Distance travelled by the particle

[utkarshakash]

Homework Statement

A constant power P is applied to a particle of mass m. The distance traveled by the particle when its velocity increases from v1 to v2 is(neglect friction)

Homework Equations

Work done = ΔKE
P=dW/dt
s=(v2^2-v1^2)/2a

The Attempt at a Solution

Since work done by all forces equals ΔKE
∴ Work done = m(v2^2-v1^2)/2
Now P=dW/dt,
differentiating W wrt to t, I get
a=P/m(v2-v1)
Putting a in last equation I get
s=m(v2^2-v1^2)(v2-v1)/2P

but this answer is wrong :(

The correct answer given in my book is m(v2^3-v1^3)/3P
I don't know where I've commited the mistake.

 

[PeterO]

Homework Statement

A constant power P is applied to a particle of mass m. The distance traveled by the particle when its velocity increases from v1 to v2 is(neglect friction)

Homework Equations

Work done = ΔKE
P=dW/dt
s=(v2^2-v1^2)/2a

The Attempt at a Solution

Since work done by all forces equals ΔKE
∴ Work done = m(v2^2-v1^2)/2
Now P=dW/dt,
differentiating W wrt to t, I get
a=P/m(v2-v1)
Putting a in last equation I get
s=m(v2^2-v1^2)(v2-v1)/2P

but this answer is wrong :(

The correct answer given in my book is m(v2^3-v1^3)/3P
I don't know where I've commited the mistake.

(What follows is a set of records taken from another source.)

Lemma emit_message_levels (msg : Diagnostics.DiagnosticMessage) (r : Diagnostics.Reporter) :
  (Diagnostics.worst_diagnostic_level (snd (Diagnostics.emit_message msg r))
   = Diagnostics.worst_diagnostic_level r
   \/ Diagnostics.worst_diagnostic_level (snd (Diagnostics.emit_message msg r))
      = Diagnostics.level_max (Diagnostics.worst_diagnostic_level r) (Diagnostics.level msg))
  /\ Diagnostics.diagnostic_error_level (snd (Diagnostics.emit_message msg r))
     = Diagnostics.diagnostic_error_level r.
Proof.
  split.
  - destruct (Diagnostics.level_lt (Diagnostics.level msg) (Diagnostics.diagnostic_log_level r))
      eqn:E.
    + left. now rewrite (emit_message_rejected msg r E).
    + right. now destruct (emit_message_accepted msg r E) as (_ & _ & -> & _).
  - destruct (emit_message_frame msg r) as (Hp & _ & _ & Herr & _).
    unfold Diagnostics.diagnostic_error_level, Diagnostics._value_for. simpl.
    now rewrite Hp, Herr.
Qed.

(** X7.  Emitting never repairs a reporter: after [emit_message] the
    worst level is not below the old one, the error level is the same,
    and so a reporter that was not valid is still not valid. *)
Theorem emit_message_never_revalidates
    (msg : Diagnostics.DiagnosticMessage) (r : Diagnostics.Reporter) :
  let r' := snd (Diagnostics.emit_message msg r) in
  Diagnostics.level_lt (Diagnostics.worst_diagnostic_level r')
    (Diagnostics.worst_diagnostic_level r) = false
  /\ Diagnostics.diagnostic_error_level r' = Diagnostics.diagnostic_error_level r
  /\ (Diagnostics.valid r = false -> Diagnostics.valid r' = false).
Proof.
  intros r'. subst r'. destruct (emit_message_levels msg r) as (Hw & He).
  assert (Hge : Diagnostics.level_lt
                  (Diagnostics.worst_diagnostic_level (snd (Diagnostics.emit_message msg r)))
                  (Diagnostics.worst_diagnostic_level r) = false).
  { destruct Hw as [-> | ->]; [apply level_lt_irrefl |].
    unfold Diagnostics.level_lt. rewrite level_max_value. apply Z.ltb_ge. lia. }
  split; [exact Hge |]. split; [exact He |].
  unfold Diagnostics.valid. rewrite He. unfold Diagnostics.level_lt in *.
  rewrite !Z.ltb_ge in *. lia.
Qed.

(** X8.  Opening a scope and closing it with nothing emitted inside is
    the same as emitting the opening message on the reporter: the
    message reaches the parent at its own level, with no nested
    messages, if the parent's log level lets it through. *)
Theorem with_nest_nothing_emitted {A}
    (lvl : Diagnostics.DiagnosticLevel) (src : option Diagnostics.SourceLocation)
    (text : string) (a : A) (r : Diagnostics.Reporter) :
  Extract.with_nest lvl src text (Run.ret a) r
  = (Returns a, snd (Diagnostics.emit_message (Diagnostics.MkDiagnosticMessage lvl src text []) r)).
Proof.
  unfold Extract.with_nest, Run.ret, Diagnostics.block_exit. destruct r as [o ps].
  cbn [Diagnostics.nest_message Diagnostics.this Diagnostics.parents Diagnostics._class
       Diagnostics.init Diagnostics.worst_diagnostic_level Diagnostics.diagnostics
       Diagnostics._worst_diagnostic_level Diagnostics._diagnostics Diagnostics.level
       Diagnostics.replace_level_nested Diagnostics.source Diagnostics.message snd fst].
  replace (Diagnostics.level_max Diagnostics.IGNORED lvl) with lvl
    by (destruct lvl; reflexivity).
  destruct (Diagnostics.emit_message _ _). reflexivity.
Qed.

(** ** The ABI check and the reporters *)

(** X3.  What [is_abi_safe_type] answers does not depend on the
    reporter it is given (its log level, what it holds, the scopes
    open on it), and all it does to the reporters is append: to the
    reporter it is given only verbose lines, warnings and the error of
    a repeated [OMNI_ATTR]; to the reporters below it only verbose
    lines; the configured levels and the open scopes stay as they
    are. *)
Theorem is_abi_safe_type_only_reports
    (tu : Clang.TranslationUnit) (depth : nat) (h : Extract.Hierarchy)
    (attributes : option Attr.Attributes) (t : Clang.CType)
    (r r0 : Diagnostics.Reporter) :
  let r' := snd (Extract.is_abi_safe_type tu depth h attributes t r) in
  fst (Extract.is_abi_safe_type tu depth h attributes t r)
  = fst (Extract.is_abi_safe_type tu depth h attributes t r0)
  /\ (exists added,
        Diagnostics.diagnostics r' = Diagnostics.diagnostics r ++ added
        /\ Forall Report.side_note added)
  /\ Forall2 (Run.grown Report.is_verbose) (Diagnostics.parents r) (Diagnostics.parents r')
  /\ Diagnostics.diagnostic_log_level r' = Diagnostics.diagnostic_log_level r
  /\ Diagnostics.diagnostic_error_level r' = Diagnostics.diagnostic_error_level r.
Proof.
  intros r'. subst r'.
  pose proof (Mono_is_abi_safe_type tu h depth attributes t r) as He.
  split; [apply Pure_is_abi_safe_type |].
  split; [eapply extends_diagnostics; exact He |].
  split; [exact (proj2 He) |].
  split; [eapply extends_log_level | eapply extends_error_level]; exact He.
Qed.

Being a cynic about answers like this given in texts, I would consider an equivalent problem with numerical values and check that the "formula" answer does give the correct answer. Perhaps your answer does also, and there is just 2 ways of saying the same thing.

Use values that should not give a coincidental answer ie avoid a value of 2, since 2 + 2 and 2 x 2 give the same answer.

EG 14 kg mass traveling at 7 m/s, is accelerated to 11 m/s when power is added at the rate of 5 watts. How far would be covered.

Your formula says 14(121 - 49)/10
Their Formla says 14(1331 - 343)/15

They are not the same answer, so at least one of them is wrong.

Hint: find the initial and final Kinetic energies. Since the energy was added at a rate of 5 J/s, you can work out how long in time that takes.
Since the average speed is 9m/s, you can thus calculate the distance covered.
While doing that numerical calculation, you may even see why your/their answer will be correct.

Good luck.
Note: You could repeat the calculation for some different values, to show your agreement was not coincidental.